Yes, I know but I can't make the whole list of climate change consequences for humans under each commment so I try to alert people on a part that seems relevant. Me being dark is not me trying to play a game. I have not mentioned arable land at all. If you don't see the problem of tree populations dying out I don't know what to tell you. Trees take time to grow and we need them to store carbon. But, fine, I concede to your point, we'll start killing other/get authoritarian states well before we run out of food. Somehow that does not make me feel better.
Also your framing of the question *you* are bringing up is weird. Climate change will make for climate conditions that will make agriculture *harder* in general, I don't think your model of "Oh well we'll go to cold places that have become warmer" is really relevant and by the way arable land is already a resource some states are competing for.
Maybe I'm missing something, but I don't see how we'll ever run out of arable land. The Earth has been warmer than now, in the distant past: there were times when the poles were not frozen over. Of course, this means the sea level was higher than now, so melting all the glaciers means a lot of our cities (and probably most of Florida) will be underwater, and it isn't so easy to pick up a city and move it to higher ground. A warmer Earth probably means more deserts, but there should still be arable land, in places that are currently cold tundra perhaps.

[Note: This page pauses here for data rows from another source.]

Definition go : EE unit :=
  e ← ex;
  match ex_ext e with
  | None => mret tt
  | Some (x, _) =>
      try_catch
        (if ex_isCreation e then go_create x else out ← run_vm; ex_mod (with_output out))
        go_catch;;
      e ← ex;
      se_when (negb (bool_decide (ex_output e = [])))
        (res_mod (set_er_output (ex_output e)))
  end.

(** *** Transactions *)
(** [u256 gasUsed() const] *)
Definition ex_gasUsed (e : Executive) : Z := wrap 256 (m_txGasLimit ctx - ex_gas e).

Definition isCreation (t : Transaction) : bool := bool_decide (tx_type t = ContractCreation).
Definition ex_initialize (t : Transaction) : EE unit :=
  let base := baseGasRequired (isCreation t) (tx_data t) DefaultSchedule in
  ex_mod (with_tx t base);;
  if m_txGasLimit ctx <? base then ex_mod (with_excepted TE_OutOfGasIntrinsic);; se_lift (Throw OutOfGasIntrinsic) else mret tt.

Definition ex_execute : EE bool :=
  e ← ex;
  if tx_gas (ex_t e) <? ex_baseGasRequired e then ex_mod (with_excepted TE_OutOfGasBase);; se_lift (Throw OutOfGasBase)
  else
    let gas := wrap 256 (m_txGasLimit ctx - ex_baseGasRequired e) in
    r ← se_lift (sender version (ex_t e));
    let '(a, t) := r in
    ex_mod (fun e => with_tx t (ex_baseGasRequired e) e);;
    if isCreation t then createOpcode a (tx_value t) (tx_gasPrice t) gas (tx_data t) a
    else ex_call (mkCallParameters a (tx_receiveAddress t) (tx_receiveAddress t) (tx_value t) (tx_value t) gas (tx_data t) false) (tx_gasPrice t) a.

Fixpoint kill_all (l : list Address) : EE unit :=
  match l with [] => mret tt | a :: l' => st (sf_kill sf a);; kill_all l' end.

Definition ex_finalize : EE bool :=
  e ← ex;
  match ex_ext e with
  | None => ex_mod (with_refunded 0)
  | Some (x, sub) =>
      let sub' := mkSubState (suicides sub) (sub_logs sub) (wrap 256 (refunds sub + suicideRefundGas DefaultSchedule * Z.of_nat (size (suicides sub)))) in
      let refunded := Z.min (wrap 256 (tx_gas (ex_t e) - ex_gas e) / 2) (refunds sub') in
      ex_mod (with_ext (Some (x, sub')));;
      ex_mod (with_refunded refunded);;
      ex_mod (fun e => with_gas (wrap 256 (ex_gas e + refunded)) e);;
      kill_all (map fst (in_order (suicides sub')));;
      ex_mod (with_logs (sub_logs sub'))
  end;;
  e ← ex;
  res_mod (fun r => mkExecutionResult (ex_gasUsed e) (ex_excepted e) (ex_newAddress e) (er_output r) (er_codeDeposit r)
    (match ex_ext e with Some (_, sub) => refunds sub | None => 0 end) (er_depositSize r) (er_gasForDeposit r));;
  mret (bool_decide (ex_excepted e = TE_None)).

(** [BlockVerifier::execute]: a last handler drops what is thrown. *)
Definition run_transaction (t : Transaction) : EE unit :=
  try_catch
    (ex_initialize t;; d ← ex_execute; se_when (negb d) go;; ex_finalize;; mret tt)
    (fun _ => mret tt).
End Executive.

(** ** The host *)
Section ExtVM.
Context `{Crypto} `{Recover} {S : Type} (sf : StateFace S) (ctx : ExecutiveContext S) (env : EnvInfo) (version : Z).
Context (vm : ExtVM -> Z -> S * SubState -> S * SubState * (Z * result bytes)).
(** the frame whose host it is *)
Variable x : ExtVM.

Abbreviation XE := (SE (S * SubState)).
Definition xs {A} (m : SE S A) : XE A := fun w => let '(s, sub) := w in let '(s', r) := m s in ((s', sub), r).
Definition sub_mod (f : SubState -> SubState) : XE unit := se_mod (fun w => (fst w, f (snd w))).

(** *** [ExtVM] *)
Definition xv_exists (a : Address) : SE S bool :=
  if eip158Mode DefaultSchedule then sf_accountNonemptyAndExisting sf a else sf_addressInUse sf a.
Definition codeSizeAt (a : Address) : SE S Z := if isPrecompiled ctx a then mret 1 else sf_codeSize sf a.
Definition codeHashAt (a : Address) : SE S h256 := b ← xv_exists a; if (b : bool) then sf_codeHash sf a else mret h256_0.
Definition setStore (n v : Z) : SE S unit :=
  ok ← sf_checkAuthority sf (xv_origin x) (xv_myAddress x);
  if negb ok then se_lift (Throw PermissionDenied) else sf_setStorage sf (xv_myAddress x) n v.
Definition suicide (a : Address) : XE unit :=
  (if RC2_VERSION <=? version then mret tt
   else
     b ← xs (sf_balance sf (xv_myAddress x));
     xs (sf_addBalance sf a b);; xs (sf_setBalance sf (xv_myAddress x) 0));;
  sub_mod (fun s => mkSubState (<[xv_myAddress x := tt]> (suicides s)) (sub_logs s) (refunds s)).
Definition ext_log (topics : list h256) (data : bytes) : XE unit :=
  sub_mod (fun s => mkSubState (suicides s) (sub_logs s ++ [mkLog (xv_myAddress x) topics data]) (refunds s)).

(** The frame a call or a creation starts: its result, with the sub-state
    accrued to this one's when code was run. *)
Definition generateCallResult (status : evmc_status_code) (gas : Z) (output : bytes) : EvmcResult :=
  mkResult status (swrap 64 gas) output ZeroAddress.
Definition generateCreateResult (status : evmc_status_code) (gas : Z) (output : bytes) (a : Address) : EvmcResult :=
  match status with
  | EVMC_SUCCESS => mkResult status (swrap 64 gas) [] a
  | _ => generateCallResult status gas output
  end.

(** The stack of a thread holds [c_offloadPoint] frames (on Linux); the frame below
    runs on another thread. *)
Definition c_offloadPoint : Z := (8 * 1024 * 1024 - 128 * 1024) / (100 * 1024).
Definition ext_go (depth : Z) : SE (S * Executive) unit := fun se =>
  if depth =? c_offloadPoint then
    let '((s', e'), r) := go sf ctx vm (tf_newThread ctx (fst se), snd se) in ((tf_join ctx (fst se) s', e'), r)
  else go sf ctx vm se.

The end-end-end game is Venus-like conditions on Earth. I find that pretty unlikely though considering that population would be so reduced significantly much before that and industry would be effectively stopped. As long as any biology survives, they'd likely eventually be able to reverse the changes.
I don't see how. As I said before, the Earth has been hotter than it is now. We're currently in an ice age, and coming out of it: that's why we have ice on the poles. The Earth was never like Venus, and never will be; the thing that humans are doing now is burning a bunch of carbon that was stored in prehistoric times. Back then, it was all in plants in the biosphere, when the Earth was warmer than now.

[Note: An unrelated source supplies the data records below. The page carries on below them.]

(* ===== verification/ExecutiveState.v ===== *)
(** * The executive over the accounts

    The state the executive runs on in a node: the accounts of
    [StorageState.v] in the tables of [TableFactory.v], and the context of
    [ExecutiveContext] with its change log per thread.  The laws of
    [ExecutiveProps.v] are proved of it for any storage whose rows of accounts
    have a key and a value, and any precompiled contracts that keep them; the
    theorems on transactions follow. *)

From S2P Require Import Prelude StateMonad CommonData Text PBFTMsg BlockHeader Transaction Receipt TrieHash StorageEntry MemoryTable TableProps TableFactory FactoryProps TableRows TableEffects StorageState StateProps TableInv.
From S2P Require Import EVM EVMProps EVMRuns Executive ExecutiveProps ExecutiveFuel.

(** ** The state and the context of a node *)
Section Node.
Context `{Crypto} (storage : option (h256 -> Z -> TableInfo -> chars -> Condition -> result (option (list Entry)))).
Context (m_accountStartNonce : Z) (sha256 : list Z -> list Z) (sch : Schedule).

(** [StorageState::rootHash] *)
Definition ss_rootHash (needCalculate : bool) : FE h256 :=
  if needCalculate then fun f => let '(f', h) := factory_hash sha256 sch f in (f', Ok h) else mret h256_0.

Definition StorageState_face : StateFace Factory := {|
  sf_addressInUse := addressInUse storage;
  sf_accountNonemptyAndExisting := accountNonemptyAndExisting storage m_accountStartNonce;
  sf_addressHasCode := addressHasCode storage;
  sf_balance := balance storage;
  sf_addBalance := addBalance storage m_accountStartNonce;
  sf_setBalance := setBalance storage m_accountStartNonce;
  sf_transferBalance := transferBalance storage m_accountStartNonce;
  sf_storage := ss_storage storage;
  sf_setStorage := setStorage storage;
  sf_clearStorage := fun _ => mret tt;
  sf_setCode := setCode storage;
  sf_kill := kill storage m_accountStartNonce;
  sf_code := ss_code storage;
  sf_codeHash := codeHash storage;
  sf_codeSize := codeSize storage;
  sf_incNonce := incNonce storage m_accountStartNonce;
  sf_setNonce := setNonce storage;
  sf_getNonce := getNonce storage m_accountStartNonce;
  sf_requireAccountStartNonce := se_lift (requireAccountStartNonce m_accountStartNonce);
  sf_checkAuthority := ss_checkAuthority storage;
  sf_rootHash := ss_rootHash;
  sf_savepoint := f_savepoint;
  sf_rollback := f_rollback
|}.

(** [openTable(SYS_TABLES)->checkAuthority(_origin)] *)
Definition mayDeploy (origin : Address) : FE bool :=
  t ← openTable storage SYS_TABLES true;
  match t with
  | None => se_lift (Throw UndefinedBehaviour)
  | Some p => at_table p (fun o => mret (checkAuthority origin (mt_info (ob_table o))))
  end.

(** The log is [tbb::enumerable_thread_specific]: a new thread starts with an
    empty one, which is lost when it ends; the tables are shared. *)
Definition factory_context (precompiled : gmap Address (bytes -> Address -> FE bytes)) (original : gmap Address (bytes -> bool * bytes))
    (txGasLimit : Z) : ExecutiveContext Factory :=
  mkContext precompiled original txGasLimit mayDeploy f_savepoint f_rollback (with_log []) (fun f f' => with_log (f_log f) f').
End Node.

(** ** Rows of accounts *)
Definition short (v : chars) : Prop := lenZ v < 2 ^ 63.
Definition account_row (fs : gmap chars chars) : Prop :=
  is_Some (fs !! STORAGE_KEY) /\ is_Some (fs !! STORAGE_VALUE) /\ map_Forall (fun _ v => short v) fs.

Lemma account_row_insert fs k v : account_row fs -> short v -> account_row (<[k := v]> fs).
Proof.
  intros (Hk & Hv & Hs) Hn. split_and!; [apply lookup_insert_is_Some' | apply lookup_insert_is_Some' | by apply map_Forall_insert_2]; tauto.
Qed.
Lemma account_row_old fs k : account_row fs -> short (default [] (fs !! k)).
Proof. intros (_ & _ & Hs). destruct (fs !! k) as [v|] eqn:E; [by apply (Hs k) | unfold short; cbn; rewrite lenZ_nil; lia]. Qed.

(** Numbers are short. *)
Lemma dec_loop_length fuel n acc : (length (dec_loop fuel n acc) <= fuel + length acc)%nat.
Proof. revert n acc. induction fuel as [|fuel IH]; intros n acc; cbn [dec_loop]; [lia |]. case_match; cbn; [lia |]. specialize (IH (n / 10) (48 + n mod 10 :: acc)). cbn in IH. lia. Qed.
Lemma short_dec n : u256 n -> short (dec n).
Proof.
  intros [Hn Hn']. unfold short, lenZ, dec. pose proof (dec_loop_length (Datatypes.S (Z.to_nat (Z.log2 n))) n []) as Hl. cbn [length] in Hl.
  assert (Z.log2 n <= 256) by (transitivity (Z.log2 (2 ^ 256)); [apply Z.log2_le_mono; lia | by vm_compute]).
  repeat case_match; cbn [length] in *; lia.
Qed.

(** ** The invariant of a node *)
Section Laws.
Context `{Crypto} (db : Z -> option Entry) (storage : option (h256 -> Z -> TableInfo -> chars -> Condition -> result (option (list Entry)))).
Context (start : Z) (start_word : u256 start) (sha256 : list Z -> list Z) (sch : Schedule) (origins : list Address).
(** The storage gives every row its own identifier, and holds good accounts. *)
Context (Hstorage : forall h n, remote_ok db ((fun s => s h n) <$> storage)).
Definition stores_accounts : Prop := forall s h n i k c l a, storage = Some s -> s h n i k c = Ok (Some l) -> ti_name i = account_table a ->
  Forall (entry_is account_row) l.
(** The permission to deploy, as stored: nobody is named, or the senders are. *)
Definition stores_permission : Prop := forall s h n i c l num, storage = Some s -> s h n i SYS_TABLES c = Ok (Some l) -> ti_name i = SYS_ACCESS_TABLE ->
  match enabled_addresses num l with Ok l' => l' = [] \/ origins ⊆ l' | Throw _ => True end.
Context (Hrows : stores_accounts) (Hperm : stores_permission) (sha3_len : forall b, lenZ (sha3 b) = 32).

(** The senders [origins] may deploy: the table of tables says so, or it is not open
    yet and the permissions are as stored.  Nothing is asked of the permissions when
    there are none. *)
Definition all_allowed (i : TableInfo) : Prop := forall a, a ∈ origins -> checkAuthority a i = true.
Definition access_fresh (f : Factory) : Prop :=
  forall p, f_names f !! SYS_ACCESS_TABLE = Some p -> exists i h n, f_objs f !! p = Some (mkTableObj (newTable i) h n) /\ ti_name i = SYS_ACCESS_TABLE.
Definition permitted (f : Factory) : Prop :=
  match f_names f !! SYS_TABLES with
  | Some p => exists o, f_objs f !! p = Some o /\ all_allowed (mt_info (ob_table o))
  | None => access_fresh f
  end.
Definition permits (f : Factory) : Prop := origins = [] \/ permitted f.
Record node_ok (f : Factory) : Prop := {
  no_range : forall n p, f_names f !! n = Some p -> (p < length (f_objs f))%nat;
  no_inj : forall n n' p, f_names f !! n = Some p -> f_names f !! n' = Some p -> n = n';
  no_accounts : forall a p o, f_names f !! account_table a = Some p -> f_objs f !! p = Some o ->
    ti_name (mt_info (ob_table o)) = account_table a /\ all_rows account_row (ob_table o);
  no_log : Forall (fun c => change_is short (snd c)) (f_log f);
  no_sys : permits f
}.
Definition evolves (f f' : Factory) : Prop := grows db f f' /\ f_names f ⊆ f_names f'.
#[local] Instance evolves_preorder : PreOrder evolves.
Proof.
  split; [intros f; split; [reflexivity | done] |]. intros f1 f2 f3 [A B] [C D]. split; [by etransitivity | by etransitivity].
Qed.

Lemma sys_not_account a : account_table a <> SYS_TABLES.
Proof. intros E. apply (account_not_sys a). rewrite E. unfold m_sysTables. set_solver. Qed.
Lemma access_not_account a : account_table a <> SYS_ACCESS_TABLE.
Proof. intros E. apply (account_not_sys a). rewrite E. unfold m_sysTables. set_solver. Qed.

I have mixed feelings about this. My neighbor cut down their tree, and now my living room enjoys a lot more sun throughout the day, and my yard has a lot less trash to cleanup.
My neighbor shields much of my house from the sun. We had issues when his branches started touching my roof, but we made sure it was trimmed in a way to still give us the shade it has all these years.
In the meantime my neighbor at my last house wanted me to limb up the conifer trees past my roofline so that he didn't get needles on his car.
One that wouldn't work. Two, those trees would have fallen on his house in ten to fifteen years because his house was east of the trees, and 'lions tail' tree pruning creates a giant lever arm and the roots will lose that battle in the first wind storm after a rain storm. That pattern had just played out ten years prior all over town. Big pruned Doug Firs falling onto people's houses.
What you want is to be able to be able to walk under a tree with your arms over your head and not hit branches. No more, no less.
I think an interesting way of doing this would be to have tree-like solar panels. they would be somewhat wasteful in some ways, but would organically gather solar energy at a variety of times from a variety of directions. They could also provide a % of light through in all directions to give partial shade and coexist with trees.